Late year one of Jane's friends helped decorate and it was so much easier for me, and fun for Jane with her friend. They decorated outside the house much faster than I could have done it. Jane cut the shapes from the dough I made for the Halloween cookies and I baked them for the the girls to decorate- bats, ghosts, pumpkins, witches...hehe, everything except Santa Jim. Jane already put together a Halloween gingerbread kit I bought a couple of weeks ago. So why all the Halloween activity?
I think my mom is responsible for my enthusiasm for the holidays, particularly kid holidays. When I was a boy she threw herself (as did my dad to a lesser degree) into making the kid holidays special for my brother and I. My parents gave me great examples of never being afraid of following my own path, of not imitating what others do or accepting anything without first examining the merits of it. And today I am an ardent believer in the power of pretending and imagination at Halloween and other "kid" holidays.

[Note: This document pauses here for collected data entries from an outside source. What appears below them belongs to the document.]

(** [while (1)] around a turn that says whether it was the last. *)
Fixpoint repeat_until (n : nat) (turn : F bool) : F () :=
  match n with
  | O => mnofuel
  | S n => let~ stop := turn in if stop : bool then go () else repeat_until n turn
  end.

Definition conf_string (menu : mid) : F () :=
  let~ m := of_store (get_menu menu) in
  let~ s := deref (mn_sym m) in
  repeat_until turns (conf_string_turn menu s).

Definition tri_char (t : tristate) : ascii := match t with No => "N" | Mod => "M" | Yes => "Y" end.

(** The [switch] on [line[0]]: a value, [goto help], or [continue]. *)
Inductive reply : Set := Value (t : tristate) | Help | Ask_again.
Definition reply_of (c0 : ascii) (rest : string) (oldval : tristate) : reply :=
  if isc c0 "n" || isc c0 "N" then
    if bool_decide (rest = "" ∨ rest = "o"%string) then Value No else Ask_again
  else if isc c0 "m" || isc c0 "M" then
    if bool_decide (rest = "") then Value Mod else Ask_again
  else if isc c0 "y" || isc c0 "Y" then
    if bool_decide (rest = "" ∨ rest = "es"%string) then Value Yes else Ask_again
  else if isc c0 NUL then Value oldval
  else if isc c0 "?" then Help
  else Ask_again.

Definition print_help (s : sid) : F () :=
  let~ help := help_of s in
  print (String nl (ln (default nohelp_text help))).

(** [printf("/n")] and the like. *)
Definition offer (s : sid) (oldval t : tristate) (text : string) : F () :=
  if decide (oldval ≠ t) then
    let~ ok := of_store (sym_tristate_within_range s t) in when ok (print text)
  else go ().

(** The question: the prompt, the name, the values to choose from. *)
Definition show_sym (menu : mid) (s : sid) : F tristate :=
  do~ print_prompt menu in
  let~ y := of_store (get_sym s) in
  do~ match sy_name y with Some c => print ("(" +:+ cs_text c +:+ ") ") | None => go () end in
  let~ oldval := of_store (sym_get_tristate_value s) in
  do~ print (String "[" (String (tri_char oldval) "")) in
  do~ offer s oldval No "/n" in
  do~ offer s oldval Mod "/m" in
  do~ offer s oldval Yes "/y" in
  let~ help := help_of s in
  do~ when (bool_decide (is_Some help)) (print "/?") in
  do~ print "] " in
  go oldval.

(** What is done with the answer in [line]; [true]: the question is settled. *)
Definition take_reply (s : sid) (oldval : tristate) : F bool :=
  do~ strip_line in
  let~ c0 := line_at 0 in
  let~ rest := if isc c0 NUL then go EmptyString else line_from 1 in
  match reply_of c0 rest oldval with
  | Ask_again => go false
  | Help => do~ print_help s in go false
  | Value newval =>
      let~ ok := of_store (sym_set_tristate_value s newval) in
      if ok : bool then go true else do~ print_help s in go false
  end.

Definition conf_sym_turn (menu : mid) (s : sid) : F bool :=
  let~ oldval := show_sym menu s in
  let~ v := of_store (sym_get_string_value s) in
  let~ def := text_of v in
  do~ conf_askvalue s def in
  take_reply s oldval.

Definition conf_sym (menu : mid) : F () :=
  let~ m := of_store (get_menu menu) in
  let~ s := deref (mn_sym m) in
  repeat_until turns (conf_sym_turn menu s).

(** ** Choices *)

(** [child->sym == def_sym] *)
Definition is_default (def_sym : cval) (s : sid) : bool :=
  match def_sym with VSym d => bool_decide (d = s) | _ => false end.

(** The first loop over the values: their number, and that of the default. *)
Fixpoint list_choices (n : nat) (def_sym : cval) (child : option mid) (cnt def : nat) : F (nat * nat) :=
  match child with
  | None => go (cnt, def)
  | Some child =>
      match n with
      | O => mnofuel
      | S n =>
          let~ visible := of_store (menu_is_visible child) in
          let~ m := of_store (get_menu child) in
          if negb visible then list_choices n def_sym (mn_next m) cnt def
          else
            let~ prompt := of_store (menu_get_prompt gettext child) in
            let~ indent := asks fe_indent in
            match mn_sym m with
            | None =>
                do~ print (wide indent "*" +:+ " " +:+ ln (str_null prompt)) in
                list_choices n def_sym (mn_next m) cnt def
            | Some s =>
                let cnt := S cnt in
                let b := is_default def_sym s in
                do~ print (wide indent (if b then ">" else " ")) in
                do~ print (" " +:+ print_d (Z.of_nat cnt) +:+ ". " +:+ str_null prompt) in
                let~ y := of_store (get_sym s) in
                do~ match sy_name y with Some c => print (" (" +:+ cs_text c +:+ ")") | None => go () end in
                do~ when (negb (has_value y)) (print " (NEW)") in
                do~ print (ln "") in
                list_choices n def_sym (mn_next m) cnt (if b then cnt else def)
            end
      end
  end.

So now that I am an adult (well, allegedly so) I retain the enthusiasm and try to pass it on to Jane. I think it is healthy to do that. One's perspective is pushed into the imaginative again, and this is good. Too many adults lose their imagination in childhood because they were not given the stimulus to imagine and pretend enough as children. Of course we all outgrow some of the child aspects of holidays.
For instance, maybe Jane is too old for trick or treat this year. I hope she is not, and think maybe she will find some classmates who aren't as well to try it one last time. Without imagination we lose the possibility of so much joy in our lives because we fail to see what the imagination can bring.
To another matter....Men never run out of ways to grope a pretty lady Take the case of William Mucklow, 40, of Charleston, South Carolina. He got his hands on a few care nurses while posing as a mentally retarded person who needed diapers and has been now been sentenced to a year on home confinement while awaiting sentencing by Kanawha County Magistrate Warren McGinnis after pleading guilty to two counts of battery.
Two fraud charges were dismissed. William was also ordered to pay court costs and to pay one victim more than $400 in restitution. William posed as his mother, responding to ads for home health care workers and hired two nurses, telling them a man with the mind of a 2- or 3-year-old needed care. Police said Groping William then posed as a mentally retarded person. The nurses, who worked separately in February and March of 2004, said he grabbed their breasts while they cared for him.
Hmmmmmmm William may be disgusting but he is clever. I think he may have a career in politics when he finishes serving his sentence.